L'ambassadeur de Russie à Chisinau a remis au président de la Moldavie, Vladimir Voronine, les propositions de Moscou relatives au règlement du problème de la Transnistrie. C'est un mémorandum sur les principes fondamentaux de l'organisation d'un Etat unifié. Le Kremlin propose de bâtir un pays unique, démocratique et indépendant, fondé sur les principes fédératifs, la République de Moldavie, dans lequel la Transnistrie et la Gagaouzie auront les mêmes droits que le reste du territoire et les mêmes possibilités mutuellement avantageuses de se développer en paix.

Le mémorandum proposé par Moscou comporte beaucoup d'idées intéressantes dont certaines suscitent un intérêt accru. Par exemple le point 3.1 qui dit : "La Fédération est un Etat neutre et démilitarisé.
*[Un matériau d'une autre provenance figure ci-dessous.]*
Lemma cut_words_fblock bl s d i n :
  sfi_indirect (f_i s) ≠ 0 → SFS_NDIRECT ≤ n < MAXBLOCKS → sfi_indirect i = sfi_indirect (f_i s) →
  words_of (sector d (sfi_indirect i)) = cut_words bl 0 (idwords s) →
  fblock d i n = if n <=? bl then fblock (f_dev s) (f_i s) n else 0.
Proof.
  intros Hi Hn Hi' Hw. pose proof (fblock_idword s n Hi Hn) as Hk. rewrite fblock_indirect by (congruence || lia).
  rewrite Hw. unfold zlookup. destruct (Z.leb_spec 0 (n - SFS_NDIRECT)); [|lia]. rewrite cut_words_lookup, Hk. cbn.
  destruct (Z.ltb_spec bl (SFS_NDIRECT + 0 + Z.of_nat (Z.to_nat (n - SFS_NDIRECT)))), (Z.leb_spec n bl); lia || done.
Qed.

Lemma fblock_none d i n : SFS_NDIRECT ≤ n → sfi_indirect i = 0 → fblock d i n = 0.
Proof. intros Hn Hi. unfold fblock. destruct (Z.ltb_spec n SFS_NDIRECT); [lia|]. by rewrite Hi. Qed.

Lemma cut_words_u32 bl j s : Forall is_u32 (cut_words bl j (idwords s)).
Proof.
  apply Forall_lookup_2. intros k x. rewrite cut_words_lookup. destruct (idwords s !! k) as [w|] eqn:Hk; [|done].
  cbn. intros [= <-]. destruct (_ <? _); [done|]. eapply Forall_lookup_1; [apply idwords_u32|exact Hk].
Qed.

Lemma fblock_tail d i i' n : SFS_NDIRECT ≤ n → sfi_indirect i = sfi_indirect i' → fblock d i n = fblock d i' n.
Proof. intros Hn Hi. unfold fblock. destruct (Z.ltb_spec n SFS_NDIRECT); [lia|]. by rewrite Hi. Qed.

(** The three ways the indirect block can end up *)
Lemma truncate_tail s bl t len f1 d1 c1 (id hn : bool) (Q : () → F D → Prop) (E : Z → F D → Prop) :
  st_ok st s → 0 ≤ bl → is_u32 len → direct_cut bl SFS_NDIRECT s t → sfi_indirect (f_i s) ≠ 0 →
  dev_ok d1 → same_disk (f_dev s) d1 → same_but (scratch st) (f_mem s) c1 →
  unmarked (λ b, b ≠ 0 ∧ ∃ k : nat, idwords s !! k = Some b ∧ bl < SFS_NDIRECT + 0 + Z.of_nat k) (f_fs t) f1 →
  (id = false → cut_words bl 0 (idwords s) = idwords s) →
  (hn = false → Forall (λ w : Z, w = 0) (cut_words bl 0 (idwords s))) →
  (∀ s', shrunk (keeps bl) s s' → sfi_size (f_i s') = len → sv_dirty (f_sv s') = 1 → Q tt s') →
  (∀ e s', dev_error e → E e s') →
  wp safe (if negb hn then
      sfs_bfree (sfi_indirect (f_i s));;
      upd_i (set_indirect 0);;
      set_dirty 1
    else if id then
      store (tidbuf_at st) (bytes_of (cut_words bl 0 (idwords s)));;
      on_io (sfs_wblock (tidbuf_at st) (sfi_indirect (f_i s)))
    else mret tt) (MkF d1 c1 f1 (f_sv t) (f_at t))
    (λ _ t, wp safe (upd_i (set_size len);; set_dirty 1) t Q E) E.
Proof.
  intros Hok Hbl Hlen Hcut Hi Hd1 Hs1 Hc1 Hum Hid Hhn HQ HE. unfold upd_i, set_dirty, store, on_io.
  destruct (idwords_marked s bl t Hok Hcut Hi) as (Hmk & Hinj & Hir & Him). pose proof (dc_i _ _ _ _ Hcut) as Hit.
  assert (f_i t = set_indirect (sfi_indirect (f_i s)) (f_i t)) as Hit' by (rewrite Hit; by destruct (f_i s)).
  assert (sfi_indirect (f_i t) = sfi_indirect (f_i s)) as Hti by (by rewrite Hit).
  destruct hn; cbn [negb].
  - destruct id.
    + set (ws := cut_words bl 0 (idwords s)). wp_steps. cbn [with_io f_dev f_mem fst snd].
      assert (Forall is_u32 ws) as Hu32 by apply cut_words_u32.
      assert (length (bytes_of ws) = 512%nat) as Hl.
      { rewrite length_bytes_of. unfold ws. rewrite length_cut_words. unfold idwords. by rewrite length_idwords. }
      assert (same_but (scratch st) c1 (poke (tidbuf_at st) (bytes_of ws) c1)) as Hm1.
      { split; [apply Hc1|]. intros x Hx. apply poke_same_outside. rewrite Hl. intros Hr. apply Hx. right; right; by right. }
      apply sfs_wblock_ok; [done|apply Hc1|apply Hst|by eapply in_use_dev, indirect_used| |by intros; apply HE].
      intros d2 c2 Hd2 Hw2 Hc2. wp_steps. apply HQ; [|done|done]. apply (shrink_truncated bl true s t _ len); try done.
      * by rewrite <- Hit'.
      * intros n Hn. apply cut_words_fblock; try done. change (sfi_indirect (f_i _)) with (sfi_indirect (f_i t)).
        rewrite Hti. change (f_dev _) with d2. rewrite (sector_written _ _ _ _ _ Hw2).
        change SFS_BLOCKSIZE with (Z.of_nat 512). rewrite <- Hl, peek_poke by apply bytes_of_bytes. by apply words_bytes.
      * eapply unmarked_iff; [|exact Hum]. intros b. rewrite ind_dropped_words by done.
        split; [by left|]. by intros [?|[? _]].
      * intros b k Hk Hb. change (dbyte d2 b k = dbyte (f_dev s) b k). rewrite Hw2 by done. destruct (Z.eqb_spec b (sfi_indirect (f_i s))); [done|].
        by apply Hs1.
      * eapply same_but_trans; [exact Hc1|]. eapply same_but_trans; [exact Hm1|by apply dev_area_scratch].
    + wp_steps. apply HQ; [|done|done]. apply (shrink_truncated bl true s t _ len); try done.
      * by rewrite <- Hit'.
      * intros n Hn. apply cut_words_fblock; try done. rewrite Hid by done.
        change (sfi_indirect (f_i _)) with (sfi_indirect (f_i t)). rewrite Hti.
        unfold idwords. erewrite sector_ext; [done|]. intros k Hk. by apply Hs1.
      * eapply unmarked_iff; [|exact Hum]. intros b. rewrite ind_dropped_words by done.
        split; [by left|]. by intros [?|[? _]].
      * intros b k Hk _. by apply Hs1.
  - assert (0 ≤ sfi_indirect (f_i s) < nbits (sfs_freemap f1) ∧ marked f1 (sfi_indirect (f_i s)) = true) as [Hir1 Him1].
    { rewrite (um_nbits _ _ _ Hum). split; [done|]. rewrite (um_out _ _ _ Hum); [done|lia|]. intros (_ & k & Hk & _).
      destruct (idwords_lookup s k _ Hi Hk) as [Hr Hf]. 
      apply (fo_ind _ _ _ (so_file _ _ Hok) (SFS_NDIRECT + Z.of_nat k)); [unfold SFS_NDIRECT in *; lia|congruence|done]. }
    wp_steps. apply sfs_bfree_ok; [apply Hum|done|done|]. intros f2 Hf2. wp_steps.
    apply HQ; [|done|done]. apply (shrink_truncated bl false s t _ len); try done.
    * intros n Hn. rewrite fblock_none by (done || lia). destruct (Z.leb_spec n bl); [|done]. symmetry.
      by apply (cut_words_zero bl); [..|apply Hhn|].
    * eapply unmarked_iff; [|eapply unmarked_trans; [|exact Hum|exact Hf2]].
      -- intros b. rewrite ind_dropped_words by done.
         split; (intros [?|Hb]; [by left|right]); [done|by destruct Hb].
      -- intros b (Hb & k & Hk & _). destruct (Hmk k b Hk Hb). lia.
    * intros b k Hk _. by apply Hs1.
Qed.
Les conditions et les modalités d'abolition des Forces armées, les garanties sociales et autres à fournir aux militaires de la République de Moldavie et de la Transnistrie sont déterminées par une loi organique fédérale. Avant que l'Etat soit complètement démilitarisé, ses Forces armées sont formées et agissent selon le principe de recrutement territorial et peuvent être sollicitées pour assurer l'ordre légal et la sécurité publique. Le commandement des Forces armées de la Fédération est exercé par un organe fédéral du pouvoir exécutif mandaté à cet effet".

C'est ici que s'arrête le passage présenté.